(Saved entries)

Content starts

Lemma Config_quiet h b w c budget s d :
  quiet_bus w ->
  pios_mpu6500_dev s = Some d ->
  PIOS_MPU6500_Validate (Some d) = 0 ->
  Cint.uint16 (default_samplerate c) <> 0 ->
  range_registers_apart h = true ->
  PIOS_MPU6500_SIMPLE_INIT_SEQUENCE b = true \/ budget <> O ->
  exists s', PIOS_MPU6500_Config h b w c budget s = Done tt s'
             /\ default_ranges_programmed h b s'.
Proof.
  intros Hq Hd Hv Hr Hap Hcase. unfold PIOS_MPU6500_Config.
  assert (Hwp : wp false (if PIOS_MPU6500_SIMPLE_INIT_SEQUENCE b
                          then Config_simple h b w c
                          else Config_full h b w c budget) s
                   (fun _ s' => default_ranges_programmed h b s')).
  { destruct (PIOS_MPU6500_SIMPLE_INIT_SEQUENCE b).
    - apply (Config_simple_quiet h b w false c s d); assumption.
    - destruct Hcase as [Hs | Hb]; [discriminate|].
      destruct budget as [|n]; [contradiction|].
      apply (Config_full_quiet h b w false c n s d); assumption. }
  destruct (wp_done _ _ _ _ Hwp eq_refl) as ([] & s' & Hrun & Hp). eauto.
Qed.

(** C5 (as the code has it): the configuration sequence sets the gyro
    range to 500 deg/s, the third-widest of the four (scale 1/65.5), and,
    when accel is enabled, the accel range to 8 g, the second-widest of
    the four (scale GRAVITY/4096); on a bus where every write succeeds
    the gyro and accel configuration registers hold these two values
    when the sequence ends. *)
Theorem Config_default_ranges
  (h : pios_mpu60x0_h) (b : build) (w : world) (c : pios_mpu60x0_cfg)
  (budget : nat) (s : state) (d : mpu6500_dev) :
  pios_mpu6500_dev s = Some d ->
  Cint.uint16 (default_samplerate c) <> 0 ->
  let run := PIOS_MPU6500_Config h b w c budget s in
  (PIOS_MPU6500_SIMPLE_INIT_SEQUENCE b = true ->
   ends_with run (default_ranges h b))
  /\ (reads_clear w d (PIOS_MPU60X0_PWR_MGMT_REG h) 0x80 ->
      reads_clear w d (PIOS_MPU60X0_USER_CTRL_REG h) 0x07 ->
      budget <> O -> ends_with run (default_ranges h b))
  /\ (run = Spin \/ ends_with run (default_ranges h b))
  /\ (quiet_bus w ->
      PIOS_MPU6500_Validate (Some d) = 0 ->
      range_registers_apart h = true ->
      PIOS_MPU6500_SIMPLE_INIT_SEQUENCE b = true \/ budget <> O ->
      ends_with run (default_ranges_programmed h b)).
Proof.
  intros Hd Hr run. subst run.
  destruct (Config_outcome h b w c budget s d Hd Hr) as [Htot Hpart].
  unfold ends_with. split; [|split; [|split]].
  - intros Hs. destruct (Htot (or_introl Hs)) as (s' & Hrun & Hdev).
    exists s'. split; [assumption|]. eapply config_result_ranges; eassumption.
  - intros H1 H2 H3.
    destruct (Htot (or_intror (conj H1 (conj H2 H3)))) as (s' & Hrun & Hdev).
    exists s'. split; [assumption|]. eapply config_result_ranges; eassumption.
  - destruct Hpart as [Hspin | (s' & Hrun & Hdev)]; [left; assumption|].
    right. exists s'. split; [assumption|].
    eapply config_result_ranges; eassumption.
  - intros Hq Hv Hap Hcase.
    exact (Config_quiet h b w c budget s d Hq Hd Hv Hr Hap Hcase).
Qed.

Lemma quiet_bus_answering_0 : quiet_bus (bus_answering 0).
Proof.
  split; intros t; reflexivity.
Qed.

(** Both sequences with accel on a free bus answering zero. *)
Lemma Config_default_ranges_witness :
  (ends_with (PIOS_MPU6500_Config mpu60x0_regs accel_simple (bus_answering 0)
                board_cfg 0 fresh) (default_ranges mpu60x0_regs accel_simple)
   /\ ends_with (PIOS_MPU6500_Config mpu60x0_regs accel_full (bus_answering 0)
                   board_cfg 1 fresh)
        (default_ranges mpu60x0_regs accel_full))
  /\ ends_with (PIOS_MPU6500_Config mpu60x0_regs accel_full (bus_answering 0)
                  board_cfg 1 fresh)
       (default_ranges_programmed mpu60x0_regs accel_full).
Proof.
  assert (Hrate : Cint.uint16 (default_samplerate board_cfg) <> 0)
    by (vm_compute; discriminate).
  split; [split|].
  - exact (proj1 (Config_default_ranges mpu60x0_regs accel_simple
                    (bus_answering 0) board_cfg 0 fresh fresh_dev
                    eq_refl Hrate) eq_refl).
  - apply (proj1 (proj2 (Config_default_ranges mpu60x0_regs accel_full
                           (bus_answering 0) board_cfg 1 fresh fresh_dev
                           eq_refl Hrate))).
    + apply reads_clear_answering_0. reflexivity.
    + apply reads_clear_answering_0. reflexivity.
    + discriminate.
  - apply (proj2 (proj2 (proj2 (Config_default_ranges mpu60x0_regs accel_full
                                  (bus_answering 0) board_cfg 1 fresh
                                  fresh_dev eq_refl Hrate)))).
    + exact quiet_bus_answering_0.
    + reflexivity.
    + reflexivity.
    + right. discriminate.
Defined.

(** C5, counterexample: after the configuration sequence on a free bus
    the gyro range cached and written to the gyro configuration register
    is the value of 500 deg/s, not that of 1000 deg/s, the rate reported
    to the sensor registry is 500, and the accel range cached and written
    is the value of 8 g, not that of 4 g. *)
Lemma Config_defaults_are_not_1000dps_and_4g :
  let run := PIOS_MPU6500_Config mpu60x0_regs accel_simple (bus_answering 0)
               board_cfg 0 fresh in
  option_map cached_gyro_range (final run)
  = Some (Some (PIOS_MPU60X0_SCALE_500_DEG mpu60x0_regs))
  /\ option_map cached_gyro_range (final run)
     <> Some (Some (PIOS_MPU60X0_SCALE_1000_DEG mpu60x0_regs))
  /\ option_map (fun s => programmed 0x1B (trace s)) (final run)
     = Some (Some (PIOS_MPU60X0_SCALE_500_DEG mpu60x0_regs))
  /\ option_map (fun s => existsb (fun e => match e with
                                           | SENSORS_SetMaxGyro v => v =? 500
                                           | _ => false
                                           end) (trace s)) (final run)
     = Some true
  /\ option_map cached_accel_range (final run)
     = Some (Some (PIOS_MPU60X0_ACCEL_8G mpu60x0_regs))
  /\ option_map cached_accel_range (final run)
     <> Some (Some (PIOS_MPU60X0_ACCEL_4G mpu60x0_regs))
  /\ option_map (fun s => programmed 0x1C (trace s)) (final run)
     = Some (Some (PIOS_MPU60X0_ACCEL_8G mpu60x0_regs)).
Proof.
  vm_compute. repeat split; try reflexivity; discriminate.
Qed.

(** ** The polling loops *)

(** One turn of a polling loop always returns. *)
Lemma poll_once_total w reg s :
  exists v s', poll_once (PIOS_MPU6500_GetReg w) reg s = Done v s'.
Proof.
  unfold poll_once, bind, call.
  destruct (GetReg_total w reg
              {| pios_mpu6500_dev := pios_mpu6500_dev s;
                 trace := DELAY_WaitmS 5 :: trace s |})
    as (v & s' & Hg & _).
  rewrite Hg. eauto.
Qed.

(** A loop with budget left makes one turn, and ends if the polled bits
    of the value read are clear, and goes on otherwise. *)
Lemma poll_turn w reg mask budget s v s1 :
  poll_once (PIOS_MPU6500_GetReg w) reg s = Done v s1 ->
  poll_until_clear (PIOS_MPU6500_GetReg w) reg mask (S budget) s
  = if Z.land v mask =? 0 then Done tt s1
    else poll_until_clear (PIOS_MPU6500_GetReg w) reg mask budget s1.
Proof.
  unfold poll_once. simpl. unfold bind at 1 3. unfold call.
  unfold bind at 1.
  destruct (PIOS_MPU6500_GetReg w reg _) as [v' s'| |]; try discriminate.
  intros H. injection H as -> ->.
  destruct (Z.land v mask =? 0); reflexivity.
Qed.

(** More budget does not change how a loop ends. *)
Lemma poll_budget_mono w reg mask budget : forall s s',
  poll_until_clear (PIOS_MPU6500_GetReg w) reg mask budget s = Done tt s' ->
  poll_until_clear (PIOS_MPU6500_GetReg w) reg mask (S budget) s = Done tt s'.
Proof.
  induction budget as [|n IH]; intros s s' H; [discriminate|].
  destruct (poll_once_total w reg s) as (v & s1 & Hturn).
  rewrite (poll_turn w reg mask (S n) s v s1 Hturn).
  rewrite (poll_turn w reg mask n s v s1 Hturn) in H.
  destruct (Z.land v mask =? 0); [assumption|].
  apply IH. assumption.
Qed.

(** C4 (as the code has it): the polling loops of the configuration
    sequence have no bound of their own.  Each turn waits and reads the
    register; the loop ends at the first read whose polled bits are
    clear and goes on otherwise, a failed read (-1) counting as set.
    Where the bits never read clear the loop runs on whatever the
    budget, and with it the configuration sequence: it does not end
    while the reset bit of the power management register stays set, nor
    while a reset bit of the user control register stays set, although
    the first loop has ended.  Where the bits of both registers read
    clear the sequence ends. *)
Theorem poll_loop_ends_only_on_clear_read
  (h : pios_mpu60x0_h) (b : build) (w : world) (c : pios_mpu60x0_cfg)
  (reg mask : Z) (budget : nat) (s : state) (d : mpu6500_dev) :
  pios_mpu6500_dev s = Some d ->
  PIOS_MPU6500_SIMPLE_INIT_SEQUENCE b = false ->
  let poll := poll_until_clear (PIOS_MPU6500_GetReg w) reg mask in
  (exists v s1,
      poll_once (PIOS_MPU6500_GetReg w) reg s = Done v s1
      /\ poll (S budget) s
         = if Z.land v mask =? 0 then Done tt s1 else poll budget s1)
  /\ poll O s = Spin
  /\ (forall s', poll budget s = Done tt s' -> poll (S budget) s = Done tt s')
  /\ (reads_stuck w d reg mask -> poll budget s = Spin)
  /\ (reads_stuck w d (PIOS_MPU60X0_PWR_MGMT_REG h) 0x80 ->
      PIOS_MPU6500_Config h b w c budget s = Spin)
  /\ (reads_stuck w d (PIOS_MPU60X0_USER_CTRL_REG h) 0x07 ->
      PIOS_MPU6500_Config h b w c budget s = Spin)
  /\ (reads_clear w d (PIOS_MPU60X0_PWR_MGMT_REG h) 0x80 ->
      reads_clear w d (PIOS_MPU60X0_USER_CTRL_REG h) 0x07 ->
      Cint.uint16 (default_samplerate c) <> 0 ->
      exists s', PIOS_MPU6500_Config h b w c (S budget) s = Done tt s').
Proof.
  intros Hd Hfull poll. subst poll.
  split.
  { destruct (poll_once_total w reg s) as (v & s1 & Hturn).
    exists v, s1. split; [assumption|]. apply poll_turn. assumption. }
  split; [reflexivity|].
  split; [apply poll_budget_mono|].
  split; [intros Hstuck; apply (poll_stuck w d); assumption|].
  unfold PIOS_MPU6500_Config. rewrite Hfull. split; [|split].
  - intros Hstuck. eapply Config_full_stuck; eassumption.
  - intros Hstuck. eapply Config_full_stuck_second; eassumption.
  - intros Hc1 Hc2 Hr.
    pose proof (Config_full_clear_wp h b w c budget s d Hc1 Hc2 Hd Hr) as Hwp.
    destruct (wp_done _ _ _ _ Hwp eq_refl) as ([] & s' & Hrun & _).
    eauto.
Qed.

(** Where the reset never completes the sequence is still polling after
    five turns; so it is where the power management register reads
    clear and the user control register reads 0x07; where the registers
    read zero it ends. *)
Lemma poll_loop_ends_only_on_clear_read_witness :
  PIOS_MPU6500_Config mpu60x0_regs accel_full (bus_answering 0x80)
    board_cfg 5 fresh = Spin
  /\ (reads_clear (bus_answering 0x07) fresh_dev 0x6B 0x80
      /\ PIOS_MPU6500_Config mpu60x0_regs accel_full (bus_answering 0x07)
           board_cfg 5 fresh = Spin)
  /\ exists s', PIOS_MPU6500_Config mpu60x0_regs accel_full (bus_answering 0)
                  board_cfg 1 fresh = Done tt s'.
Proof.
  split; [|split].
  - destruct (poll_loop_ends_only_on_clear_read mpu60x0_regs accel_full
                (bus_answering 0x80) board_cfg 0x6B 0x80 5 fresh fresh_dev
                eq_refl eq_refl) as (_ & _ & _ & _ & H & _).
    apply H. apply reads_stuck_answering_0x80.
  - split; [apply reads_clear_answering_0x07; reflexivity|].
    destruct (poll_loop_ends_only_on_clear_read mpu60x0_regs accel_full
                (bus_answering 0x07) board_cfg 0x6A 0x07 5 fresh fresh_dev
                eq_refl eq_refl) as (_ & _ & _ & _ & _ & H & _).
    apply H. apply reads_stuck_answering_0x07.
  - destruct (poll_loop_ends_only_on_clear_read mpu60x0_regs accel_full
                (bus_answering 0) board_cfg 0x6B 0x80 0 fresh fresh_dev
                eq_refl eq_refl) as (_ & _ & _ & _ & _ & _ & H).
    apply H.
    + apply reads_clear_answering_0. reflexivity.
    + apply reads_clear_answering_0. reflexivity.
    + vm_compute. discriminate.
Defined.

Content ends

What to produce: Would you print, exactly as written, every line above from the one holding "mask budget s = Done tt s' ->" through the one holding "(reads_stuck w d (PIOS_MPU60X0_PWR_MGMT_REG h) 0x80 ->", with both included and no other lines?

Answer below:
  poll_until_clear (PIOS_MPU6500_GetReg w) reg mask budget s = Done tt s' ->
  poll_until_clear (PIOS_MPU6500_GetReg w) reg mask (S budget) s = Done tt s'.
Proof.
  induction budget as [|n IH]; intros s s' H; [discriminate|].
  destruct (poll_once_total w reg s) as (v & s1 & Hturn).
  rewrite (poll_turn w reg mask (S n) s v s1 Hturn).
  rewrite (poll_turn w reg mask n s v s1 Hturn) in H.
  destruct (Z.land v mask =? 0); [assumption|].
  apply IH. assumption.
Qed.

(** C4 (as the code has it): the polling loops of the configuration
    sequence have no bound of their own.  Each turn waits and reads the
    register; the loop ends at the first read whose polled bits are
    clear and goes on otherwise, a failed read (-1) counting as set.
    Where the bits never read clear the loop runs on whatever the
    budget, and with it the configuration sequence: it does not end
    while the reset bit of the power management register stays set, nor
    while a reset bit of the user control register stays set, although
    the first loop has ended.  Where the bits of both registers read
    clear the sequence ends. *)
Theorem poll_loop_ends_only_on_clear_read
  (h : pios_mpu60x0_h) (b : build) (w : world) (c : pios_mpu60x0_cfg)
  (reg mask : Z) (budget : nat) (s : state) (d : mpu6500_dev) :
  pios_mpu6500_dev s = Some d ->
  PIOS_MPU6500_SIMPLE_INIT_SEQUENCE b = false ->
  let poll := poll_until_clear (PIOS_MPU6500_GetReg w) reg mask in
  (exists v s1,
      poll_once (PIOS_MPU6500_GetReg w) reg s = Done v s1
      /\ poll (S budget) s
         = if Z.land v mask =? 0 then Done tt s1 else poll budget s1)
  /\ poll O s = Spin
  /\ (forall s', poll budget s = Done tt s' -> poll (S budget) s = Done tt s')
  /\ (reads_stuck w d reg mask -> poll budget s = Spin)
  /\ (reads_stuck w d (PIOS_MPU60X0_PWR_MGMT_REG h) 0x80 ->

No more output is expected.